YWCA honour for Beacher activist

Calling activist, DJ, lawyer Zahra Dhanani a woman of distinction is an understatement.

Yet the Beach resident said she’s humbled to be receiving an award for social justice at the YWCA’s Woman of Distinction Awards on June 3.

“The women and agencies that put forward my nomination are so generous in the work I do and supportive of me. I feel humbled by that,” she said.

The legal director for the Metropolitan Action Committee on Violence Against Women and Children said more needs to be done legislatively and socially so females feel comfortable in seeking aid from the community.
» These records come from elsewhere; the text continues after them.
Lemma zip_marked {A} (gs : list A) (f : A -> jstr) :
  List.filter (fun p => fst p) (zip (map (fun _ => true) gs) (map f gs)) = zip (map (fun _ => true) gs) (map f gs) /\
  List.filter (fun p => negb (fst p)) (zip (map (fun _ => true) gs) (map f gs)) = [] /\
  map snd (zip (map (fun _ => true) gs) (map f gs)) = map f gs.
Proof. induction gs as [|g gs (IH1 & IH2 & IH3)]; [done|]. cbn. by rewrite IH1, IH2, IH3. Qed.

Lemma split_combined base gs : base_price base -> Forall (fun g => wf_group g = true) gs -> gs <> [] ->
  splitBillingExprAndRequestRules (combineBillingExpr base (buildRequestRuleExpr gs))
  = Ok (SplitExpr base (buildRequestRuleExpr gs)).
Proof.
  intros Hbase Hgs Hne. pose proof (base_unwraps base Hbase) as Hu. pose proof (base_no_rule base Hbase) as Hr.
  destruct Hbase as [Hc _ Ho Hn _ Hq _ _]. destruct (built_product gs Hgs) as (Hps & Hb & _).
  assert (map buildRuleGroupFactor gs <> []) as Hne' by by destruct gs.
  destruct (join_pieces 42 times_sep _ Hne' Hps) as [Ho2 Hn2]. rewrite Hb.
  assert (combineBillingExpr base (join times_sep (map buildRuleGroupFactor gs))
    = join times_sep ((js "(" ++ base ++ js ")") :: map buildRuleGroupFactor gs)) as ->.
  { unfold combineBillingExpr. rewrite !trim_id by done. rewrite join_cons by done.
    destruct base; [done|]. destruct (join times_sep _); [done|]. by rewrite <- !app_assoc. }
  assert (Forall (piece 42) ((js "(" ++ base ++ js ")") :: map buildRuleGroupFactor gs)) as Hall
    by (apply Forall_cons; [by apply paren_piece|done]).
  destruct (join_pieces 42 times_sep ((js "(" ++ base ++ js ")") :: map buildRuleGroupFactor gs)) as [Ho3 Hn3]; [done|done|].
  unfold splitBillingExprAndRequestRules. rewrite (trim_id (join _ _)) by done.
  destruct (join times_sep (_ :: _)) as [|x xs] eqn:E; [done|]. rewrite <- E. unfold splitTopLevelMultiply.
  change times_sep with (spaced (42 :: [])). change (js "*") with (42 :: []).
  rewrite split_pieces by (done || by constructor). clear x xs E Ho3 Hn3.
  assert ((length ((js "(" ++ base ++ js ")") :: map buildRuleGroupFactor gs) <=? 1)%nat = false) as ->
    by (destruct gs; done).
  change (map is_rule_part (?x :: ?l)) with (is_rule_part x :: map is_rule_part l). cbn [rseq].
  rewrite Hr, factors_are_rules by done. cbn [rbind zip zip_with List.filter fst negb].
  destruct (zip_marked gs buildRuleGroupFactor) as (-> & -> & ->). cbn [map snd].
  cbn [List.filter]. rewrite Hu, bool_decide_eq_false_2 by done.
  destruct gs as [|g gs]; [done|]. by cbn [length map Nat.eqb orb Nat.sub negb join].
Qed.

(** ** Expressions that are kept whole *)

(** A conditional at the top level, or no product there. *)
Definition unproduct (e : jstr) : Prop :=
  (exists p r, e = p ++ 63 :: r /\ quiet (fun _ => false) p 0 Q_none = Some (0, Q_none)) \/
  quiet (Z.eqb 42) e 0 Q_none <> None.

Lemma loop_conditional p r part d q : quiet (fun _ => false) p d q = Some (0, Q_none) ->
  split_loop (js "*") (p ++ 63 :: r) 0 part d q = None.
Proof.
  revert part d q. induction p as [|c p IH]; intros part d q E; cbn [app].
  - injection E as -> ->. done.
  - cbn [quiet split_loop] in *. destruct q; [|by apply IH..]. destruct (is_quote c); [by apply IH|]. cbv zeta in *.
    rewrite andb_false_r, orb_false_r in E. destruct (bracket_depth c d <? 0); [done|].
    destruct (negb _); [by apply IH|]. destruct (c =? 63); [done|]. destruct (starts_with _ _); [|by apply IH].
    change (length (js "*") - 1)%nat with 0%nat. by rewrite IH.
Qed.

Lemma loop_unsplit s part d q : quiet (Z.eqb 42) s d q <> None ->
  split_loop (js "*") s 0 part d q = None \/ split_loop (js "*") s 0 part d q = Some [trim (part ++ s)].
Proof.
  revert part d q. induction s as [|c s IH]; intros part d q E; [right; by rewrite app_nil_r|].
  assert (forall d' q', quiet (Z.eqb 42) s d' q' <> None ->
    split_loop (js "*") s 0 (part ++ [c]) d' q' = None \/ split_loop (js "*") s 0 (part ++ [c]) d' q' = Some [trim (part ++ c :: s)]) as Hgo.
  { intros d' q' H. destruct (IH (part ++ [c]) d' q' H) as [-> | ->]; [by left|right]. by rewrite <- app_assoc. }
  cbn [quiet split_loop] in *. destruct q; [|by apply Hgo..]. destruct (is_quote c); [by apply Hgo|]. cbv zeta in *.
  destruct ((bracket_depth c d <? 0) || _) eqn:Eb; [done|]. apply orb_false_iff in Eb as [_ Eb].
  destruct (negb (bracket_depth c d =? 0)) eqn:Ed; [by apply Hgo|]. apply negb_false_iff in Ed. rewrite Ed in Eb. cbn [andb] in Eb.
  destruct (c =? 63); [by left|]. change (js "*") with [42] in *. cbn [starts_with]. rewrite Eb. cbn [andb]. by apply Hgo.
Qed.

Lemma split_whole e : no_outer_space e = true -> unproduct e -> splitBillingExprAndRequestRules e = Ok (SplitExpr e []).
Proof.
  intros Ho Hu. unfold splitBillingExprAndRequestRules. rewrite trim_id by done.
  assert ((length (splitTopLevelMultiply e) <=? 1)%nat = true) as Hl.
  { unfold splitTopLevelMultiply, splitExpressionAtTopLevel. destruct Hu as [(p & r & -> & Hp)|Hq].
    - by rewrite loop_conditional.
    - destruct (loop_unsplit e [] 0 Q_none Hq) as [-> | ->]; [done|]. cbn [List.filter]. by destruct (nonempty _). }
  rewrite Hl. by destruct e.
Qed.

(** An expression as the editor writes it: a price with the text of its rules, or
    one that is not a product. *)
Definition editor_written (e : jstr) : Prop :=
  (exists base gs, base_price base /\ Forall (fun g => wf_group g = true) gs /\ gs <> [] /\
     e = combineBillingExpr base (buildRequestRuleExpr gs)) \/
  (no_outer_space e = true /\ unproduct e).

Lemma written_recombines e s : editor_written e -> splitBillingExprAndRequestRules e = Ok s ->
  combineBillingExpr (se_billingExpr s) (se_requestRuleExpr s) = e.
Proof.
  intros [(base & gs & Hb & Hg & Hn & ->)|[Ho Hu]].
  - rewrite split_combined by done. by intros [= <-].
  - rewrite split_whole by done. intros [= <-]. unfold combineBillingExpr. cbn [se_billingExpr se_requestRuleExpr].
    rewrite trim_id by done. by destruct e.
Qed.

Definition sample_base : jstr := js "tier(" ++ [34] ++ js "base" ++ [34] ++ js ", p * 3 + c * 15)".

Lemma sample_base_price : base_price sample_base.
Proof.
  constructor; [vm_compute; reflexivity..|discriminate|intros a E; discriminate E|discriminate|vm_compute; reflexivity|].
  intros n E. destruct (parse _) as [m|] eqn:Em in E; [|done]. injection E as <-.
  assert (match parse (js "(" ++ sample_base ++ js ")") with Ok n => between_numbers n | Err _ => false end = false) as Hb by (vm_compute; reflexivity).
  by rewrite Em in Hb.
Qed.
“We need to see what we can do so women feel safer to leave (violent situations) without feeling they may have to give up their families.”

Part of the solution, for her, is engaging the victims and criminals in repairing the damage done from sexual abuse and violence.

Dhanani, who is currently pursuing her masters in conflict resolution and restorative justice at Osgoode Hall, is also a big advocate of societal involvement in solutions.

“Every single one of us can make a difference especially at a neighbourhood level,” she said. “We can get to a place where everyone in a neighbourhood is aware of their rights and freedoms.”

Dhanani currently runs a support group at Sheena’s Place for women with self-esteem problems and eating disorders using a combination of talking, art, psychodrama, dance and music therapy.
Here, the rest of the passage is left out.